Unilever Plc, the world’s second largest consumer goods company, has increased stake in its Indian arm Hindustan Unilever (HUL) from 52.48 per cent to 67.28 per cent, the company announced in a statement. The stake was purchased through a voluntary offer by Unilever where it sought to increase its holding to up to 75 per cent in an offer worth $5.4 billion, which closed on Thursday.
The shareholders tendered 319.7 million shares during the tender period for the open offer, which commenced on June 21, 2013, and closed on July 4, 2013. The open offer was at Rs 600 a share and cost Unilever around Rs 19,180 crore ($3.2 billion).
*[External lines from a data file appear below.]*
Lemma importerOf_In action import : importerOf action = Some import → In (action, import) importers.
Proof.
  unfold importerOf. destruct (List.find _ _) as [[a i]|] eqn:E; [|done]. intros [= <-].
  apply find_some in E as [Hin Ha]. apply bool_decide_eq_true in Ha. cbn in Ha. by subst a.
Qed.

Lemma unhandled_iff action :
  IsConsensusInstruction action = true ∧ importerOf action = None ↔ action ∈ unhandled.
Proof.
  split.
  - intros [Hc Hi]. unfold IsConsensusInstruction in Hc. apply existsb_exists in Hc as (a & Hin & Ha).
    apply bool_decide_eq_true in Ha. subst a.
    repeat destruct Hin as [<-|Hin]; try discriminate Hi; try done;
      unfold unhandled; rewrite !elem_of_cons; tauto.
  - unfold unhandled. rewrite !elem_of_cons, elem_of_nil.
    intros Ha. repeat destruct Ha as [->|Ha]; done.
Qed.

Lemma badText_panics inst : badText inst → ValidateAndImportInstructionFromString inst = Panic.
Proof.
  intros Hb. unfold ValidateAndImportInstructionFromString.
  destruct (badText_action inst Hb) as [E|E]; (destruct inst as [|a inst]; [done|]; injection E as ->);
    cbn [field lookup list_lookup mbind outcome_bind].
  - destruct (importerOf STAKE_ACTION) as [import|] eqn:Hi; [|done].
    by apply (importer_panics STAKE_ACTION import); [apply importerOf_In| |].
  - destruct (importerOf SWAP_ACTION) as [import|] eqn:Hi; [|done].
    by apply (importer_panics SWAP_ACTION import); [apply importerOf_In| |].
Qed.

(** C27: a block's text makes the importer of consensus instructions panic exactly when it is the
    empty instruction, a consensus action that has no importer, a stake instruction too short to
    have a chain, a stake of six fields for the shard chain with well-formed transactions, or a
    swap of seven fields, whose reward receivers, read in order, run into a text on which the
    decoder of addresses panics.  On everything else it returns an instruction or an error. *)
Theorem import_panics inst :
  (ValidateAndImportInstructionFromString inst = Panic ↔
     inst = [] ∨ (∃ action, head inst = Some action ∧ action ∈ unhandled) ∨
     (head inst = Some STAKE_ACTION ∧ (List.length inst ≤ 2)%nat) ∨
     stakePanics inst ∨ swapPanics inst) ∧
  ValidateAndImportInstructionFromString inst ≠ OutOfFuel.
Proof.
  change (_ ∨ stakePanics inst ∨ swapPanics inst) with (badText inst).
  destruct inst as [|action inst]; [split; [split; [by left|done]|done]|].
  unfold ValidateAndImportInstructionFromString. cbn [field lookup list_lookup mbind outcome_bind].
  assert (action ∈ unhandled → ¬ badText (action :: inst)) as Hun.
  { intros Hu [E|E]%badText_action; injection E as ->; by apply unhandled_iff in Hu as [_ Hu]. }
  destruct (IsConsensusInstruction action) eqn:Hc; cbn [negb].
  2: { split; [|done]. split; [done|].
       intros [?|[(a & [= <-] & Ha%unhandled_iff)|[E|E]%badText_action]]; [done| | |];
         [destruct Ha; congruence|injection E as ->; done..]. }
  destruct (importerOf action) as [import|] eqn:Hi.
  - destruct (importer_panics action import (action :: inst)) as [Hiff Hfuel]; [by apply importerOf_In|done|].
    split; [|done]. rewrite Hiff. split; [tauto|].
    intros [?|[(a & [= <-] & Ha%unhandled_iff)|?]]; [done| |done]. destruct Ha; congruence.
  - split; [|done]. split; [|done]. intros _. right. left. exists action. split; [done|].
    by apply unhandled_iff.
Qed.

(** What an accepted stake instruction says is as long everywhere and parsed; one empty key is
    the exception, see below. *)
Lemma accepted_stake inst s : ValidateAndImportStakeInstructionFromString inst = Ok s →
  siChain s = SHARD_INST ∧ keysAre (siPublicKeys s) (siPublicKeyStructs s) ∧
  hashesAre (siTxStakes s) (siTxStakeHashes s) ∧ addressesAre (siRewardReceivers s) (siRewardReceiverStructs s) ∧
  List.length (siTxStakes s) = List.length (siPublicKeys s) ∧
  List.length (siRewardReceivers s) = List.length (siPublicKeys s) ∧
  List.length (siAutoStakingFlag s) = List.length (siPublicKeys s).
Proof.
  unfold ValidateAndImportStakeInstructionFromString, ValidateStakeInstructionSanity,
    ImportStakeInstructionFromString. intros E. sane.
  repeat match goal with
  | E1 : field ?n inst = Ok ?a, E2 : field ?n inst = Ok ?b |- _ =>
      rewrite E1 in E2; injection E2 as ?; subst
  | E1 : ?m = Ok _, E2 : orPanic ?m = Ok _ |- _ => rewrite E1 in E2; injection E2 as ?; subst
  | E1 : sameLength _ _ = Ok _ |- _ => apply require_Ok, Nat.eqb_eq in E1
  | E1 : require (eqS _ _) _ = Ok _ |- _ => apply require_Ok, bool_decide_eq_true in E1; subst
  | E1 : mret _ = Ok _ |- _ => injection E1 as <-
  end. cbn. rewrite length_fmap. split_and!; try done; congruence.
Qed.

End Roundtrip.
(** [l[:n]] and [l[n:]].  The code takes both of a list with the same bound, or bounds it by
    the length first, so a bound past the end panics too. *)
Definition sliceTo {A} (n : Z) (l : list A) : outcome (list A) :=
  if (0 <=? n) && (n <=? len l) then Ok (take (Z.to_nat n) l) else Panic.
Definition sliceFrom {A} (n : Z) (l : list A) : outcome (list A) :=
  if (0 <=? n) && (n <=? len l) then Ok (drop (Z.to_nat n) l) else Panic.

(** The penalised members are thrown out from the front, at most [offset] of them: who stays,
    who goes, and what is left of the offset. *)
Fixpoint slash (penalty : gmap string Penalty) (offset : Z) (flex : list string) :
    list string * list string * Z :=
  match flex with
  | [] => ([], [], offset)
  | c :: flex =>
      if bool_decide (is_Some (penalty !! c)) && (0 <? offset)
      then let '(stay, go, rest) := slash penalty (offset - 1) flex in (stay, c :: go, rest)
      else let '(stay, go, rest) := slash penalty offset flex in (c :: stay, go, rest)
  end.

Section Rules.
Context `{Keys}.

(** What [Process] returns. *)
Record SwapResult := {
  srInstruction : SwapShardInstruction;
  srCommittees : list string;
  srSubstitutes : list string;
  srSlashing : list string;
  srNormalOut : list string;
}.

(** The interface of both rules. *)
Class SwapRuleProcessor := {
  Process : Z → list string → list string → Z → Z → Z → Z → gmap string Penalty → outcome SwapResult;
  CalculateAssignOffset : Z → Z → Z → Z → Z;
}.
Commenting on the outcome, Unilever CEO Paul Polman said, “We are pleased to have received such a good response to our voluntary open offer and as a result, we will significantly increase our stake in Hindustan Unilever, an excellent Indian business with a proud heritage and the potential for attractive long-term growth.”
HUL, the largest FMCG company in India, has brands such as Lux, Lifebuoy, Surf Excel, Rin, Wheel, Fair & Lovely, Pond’s, Vaseline, Lakmé, Dove, Clinic Plus, Sunsilk, Pepsodent, Closeup, Axe, Brooke Bond, Bru, Knorr, Kissan, Kwality Wall’s and Pureit, among others.
The open offer was first announced on April 30, 2013, and was managed by HSBC Securities and Capital Markets (India) Pvt Ltd.
The company came up with a positive financial performance for the quarter ended March 31, 2013, with 6 per cent volume growth, which was higher than the growth clocked in unit sales in the third quarter. The net profit growth also beat street estimates.